You may define a procedure as either an SQL procedure or an external procedure. An external procedure can be any supported high level language program (except System/36™ programs and procedures) or a REXX procedure. The procedure does not need to contain SQL statements, but it may contain SQL statements. An SQL procedure is defined entirely in SQL, and can contain SQL statements that include SQL control statements.
Coding stored procedures requires that the user understand the following:
- Stored procedure definition through the CREATE PROCEDURE statement
- Stored procedure invocation through the CALL statement
- Parameter passing conventions
- Methods for returning a completion status to the program invoking the procedure.
You may define stored procedures by using the CREATE PROCEDURE statement. The CREATE PROCEDURE statement adds procedure and parameter definitions to the catalog tables SYSROUTINES and SYSPARMS. These definitions are then accessible by any SQL CALL statement on the system.
To create an external procedure or an SQL procedure, you can use the SQL CREATE PROCEDURE statement.
The following sections describe the SQL statements used to define and call the stored procedure, information about passing parameters to the stored procedure, and examples of stored procedure usage.
For more information about stored procedures, see Stored Procedures, Triggers, and User-Defined Functions on DB2 Universal Database™ for iSeries™ PDF
- Defining an external procedure
The CREATE PROCEDURE statement for an external procedure names the procedure, defines the parameters and their attributes, and provides other information about the procedure that the system uses when it calls the procedure.
- Defining an SQL procedure
The CREATE PROCEDURE statement for an SQL procedure names the procedure, defines the parameters and their attributes, provides other information about the procedure that is used when the procedure is called, and defines the procedure body.
- Calling a stored procedure
The SQL CALL statement calls a stored procedure.

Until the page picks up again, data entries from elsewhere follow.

Lemma like_match_ends escape_char is_ilike fuel s p :
  (length p < fuel)%nat -> like_match escape_char is_ilike fuel s p <> None.
Proof.
  revert s p. induction fuel as [|fuel IH]; intros s p Hf; [lia|].
  destruct s as [|c s], p as [|q p]; cbn [like_match]; try discriminate. cbn [length] in Hf.
  destruct (q =? escape_char).
  { destruct p as [|q' p]; [discriminate|]. cbn [length] in Hf.
    destruct (char_matches is_ilike c q'); [apply IH; lia | discriminate]. }
  destruct (q =? ch_percent).
  { destruct (skip_wildcards (c :: s) p) as [[s1 p1]|] eqn:E; [|discriminate].
    apply skip_wildcards_length in E. destruct p1 as [|q1 p1]; [discriminate|].
    destruct (first_pat escape_char (q1 :: p1)); [|discriminate].
    apply scan_string_ends. intros x. apply IH. lia. }
  destruct (q =? ch_underscore); [apply IH; lia|].
  destruct (q =? ch_open).
  { destruct (scan_set is_ilike c p) as [rest| |] eqn:E; try discriminate.
    apply scan_set_length in E. destruct (after_set rest) as [p'|] eqn:E'; [|discriminate].
    apply after_set_length in E'. apply IH. lia. }
  destruct (char_matches is_ilike c q); [apply IH; lia | discriminate].
Qed.

(** ** Substrings *)

(** [pattern] equals, up to [fold], what [str] has at [i]. *)
Definition occurs_at (fold : Z -> Z) (str pattern : list Z) (i : nat) : Prop :=
  firstn (length pattern) (skipn i (map fold str)) = pattern.
Lemma stored_grow_offsets s strs n : 0 <= n -> stored s strs -> stored (addOffsetCapacity n s) strs.
Proof.
  intros Hn [E B O P Q W C L]. destruct (canary_size_spec n Hn) as [Hc Hm].
  assert (Hdiv : offset_file_size_ s = sizeof_entry * (offset_file_size_ s / sizeof_entry))
    by (apply Z.div_exact; [easy | exact W]).
  unfold sizeof_entry in *.
  split; cbn; auto; unfold sizeof_entry; try lia.
  - intros i str Hi. rewrite <- (E i str Hi). apply lookup_lt_Some in Hi. unfold len in Q.
    destruct (Z.leb_spec (offset_file_size_ s / 8) (Z.of_nat i)); [lia | reflexivity].
  - rewrite Z.add_mod, W, Hm by easy. reflexivity.
  - intros i Hi. destruct (Z.leb_spec (offset_file_size_ s / 8) i); cbn.
    + destruct (Z.ltb_spec i ((offset_file_size_ s + canary_buff_size_to_add n) / 8)); [reflexivity | lia].
    + apply C. lia.
Qed.
(* ===== verification/DictCompareFacts.v ===== *)
(** * The order of strings without the character 0

    On such strings [string_lt] is a strict total order; with the character 0 it is not even
    a strict weak order. *)

From Stdlib Require Import ZArith Lia List Bool Sorted Permutation.
From stdpp Require Import base list numbers sets gmap.
From S2P Require Import Prelude StateMonad StringLike StringLikeProps DictStorage.
From S2P Require Import StringDictionary DictFacts DictOps DictQueries DictQueryFacts.
Import ListNotations.
Local Open Scope Z_scope.

Definition clean (str : list Z) : Prop := forall c, In c str -> is_char c /\ c <> 0.

Lemma lex_refl a : lex_compare a a = Eq.
Proof. induction a as [|x a IH]; cbn; [reflexivity|]. now rewrite Z.compare_refl. Qed.

Lemma lex_opp a b : lex_compare b a = CompOpp (lex_compare a b).
Proof.
  revert b. induction a as [|x a IH]; intros [|y b]; cbn; auto.
  rewrite (Z.compare_antisym x y). destruct (x ?= y); cbn; auto.
Qed.

Lemma lex_eq a b : lex_compare a b = Eq -> a = b.
Proof.
  revert b. induction a as [|x a IH]; intros [|y b]; cbn; try discriminate; auto.
  destruct (Z.compare_spec x y) as [->| |]; try discriminate. intros E. f_equal. auto.
Qed.

Lemma lex_trans a b c : lex_compare a b = Lt -> lex_compare b c = Lt -> lex_compare a c = Lt.
Proof.
  revert b c. induction a as [|x a IH]; intros [|y b] [|z c]; cbn; try discriminate; auto.
  destruct (Z.compare_spec x y), (Z.compare_spec y z), (Z.compare_spec x z); try discriminate; try lia; eauto.
Qed.
(** ** Tasks and futures *)

Lemma process_app l1 : forall l2 d,
  processHashVec (l1 ++ l2) d = bind (processHashVec l1) (fun _ => processHashVec l2) d.
Proof.
  induction l1 as [|x l1 IH]; intros l2 d; [reflexivity|]. cbn [processHashVec app].
  unfold bind in *. destruct (process_hash x d) as [[[]|e] d']; [apply IH | reflexivity].
Qed.

Lemma process_futures l : forall d, processDictionaryFutures l d = processHashVec (concat l) d.
Proof.
  induction l as [|x l IH]; intros d; [reflexivity|]. cbn [processDictionaryFutures concat].
  rewrite process_app. unfold bind. destruct (processHashVec x d) as [[[]|e] d']; [apply IH | reflexivity].
Qed.

(** A task returns the hashes of its strings. *)
Lemma recover_chunk_spec s strs n : forall i,
  stored s strs -> (i + n <= length strs)%nat ->
  recover_chunk n s (Z.of_nat i) = Ok (map info (take n (drop i strs))).
Proof.
  induction n as [|n IH]; intros i S Hn; cbn [recover_chunk]; [reflexivity|].
  destruct (lookup_lt_is_Some_2 strs i ltac:(lia)) as [str Hi].
  rewrite (read_storage s strs i str S Hi), (drop_S _ _ _ Hi).
  replace (Z.of_nat i + 1) with (Z.of_nat (Datatypes.S i)) by lia. rewrite IH by (auto; lia). reflexivity.
Qed.

Section Env.

Context `{DictEnvOk}.
Lemma demo_sorted : sorted_ok demo /\ compare_ok demo [str_b; str_d].
Proof.
  destruct demo_spec as (R & Hs & (_ & _ & _ & Hc) & _). split.
  - split; rewrite Hs; [reflexivity | constructor |]. rewrite (rp_count _ _ R). unfold len. cbn. lia.
  - intros p c. rewrite Hc, lookup_empty. discriminate.
Qed.

Lemma str_clean c : is_char c -> c <> 0 -> clean [c].
Proof. intros H1 H2 x [<-|[]]. auto. Qed.

Lemma step_after strict op d :
  op_args d op -> asks_all d op -> fst (exec op d) = Ok tt -> step strict d (after (exec op) d).
Proof.
  intros Hop Hall E. apply (step_ok strict d op); [exact Hop | auto|]. unfold after. rewrite <- E. now destruct (exec op d).
Qed.

(** ** Witnesses *)

Lemma getOrAdd_refines_witness :
  exists d', getOrAdd str_a demo = (Ok 2, d') /\ represents d' [str_b; str_d; str_a].
Proof. exact (getOrAdd_refines demo [str_b; str_d] str_a demo_represents). Defined.

Lemma getOrAdd_round_trip_witness :
  exists id d', getOrAdd str_a demo = (Ok id, d') /\ getString d' id = Ok str_a /\
    getIdOfString d' str_a = Ok id /\ getOrAdd str_a d' = (Ok id, d').
Proof.
  apply (getOrAdd_round_trip demo [str_b; str_d] str_a demo_represents); [discriminate | vm_compute;
    discriminate | reflexivity].
Defined.

Lemma getIdOfString_exact_witness : getIdOfString demo str_d = Ok 1.
Proof. exact (proj1 (getIdOfString_exact demo [str_b; str_d] str_d demo_represents)). Defined.

Lemma getOrAddBulk_refines_witness :
  exists d', getOrAddBulk_serial UInt8 [str_d; []; str_c] demo = (Ok [1; 255; 2], d') /\
    represents d' [str_b; str_d; str_c].
Proof.
  destruct (getOrAddBulk_refines demo [str_b; str_d] [str_d; []; str_c] UInt8 demo_represents) as (d' & E & R & _).
  exists d'. split; [exact E | exact R].
Defined.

- Returning result sets from stored procedures
In addition to returning output parameters, a stored procedure can return a result set (that is, a result table associated with a cursor opened in the stored procedure) to the application that issues the CALL statement. The application can then issue fetch requests to read the rows of the result set cursor.
- Parameter passing conventions for stored procedures and user-defined functions
The CALL statement and a function call can pass arguments to programs written in all supported host languages and REXX procedures.
- Indicator variables and stored procedures
Indicator variables can be used with the CALL statement to pass additional information to and from a procedure, provided that host variables are used for the parameters.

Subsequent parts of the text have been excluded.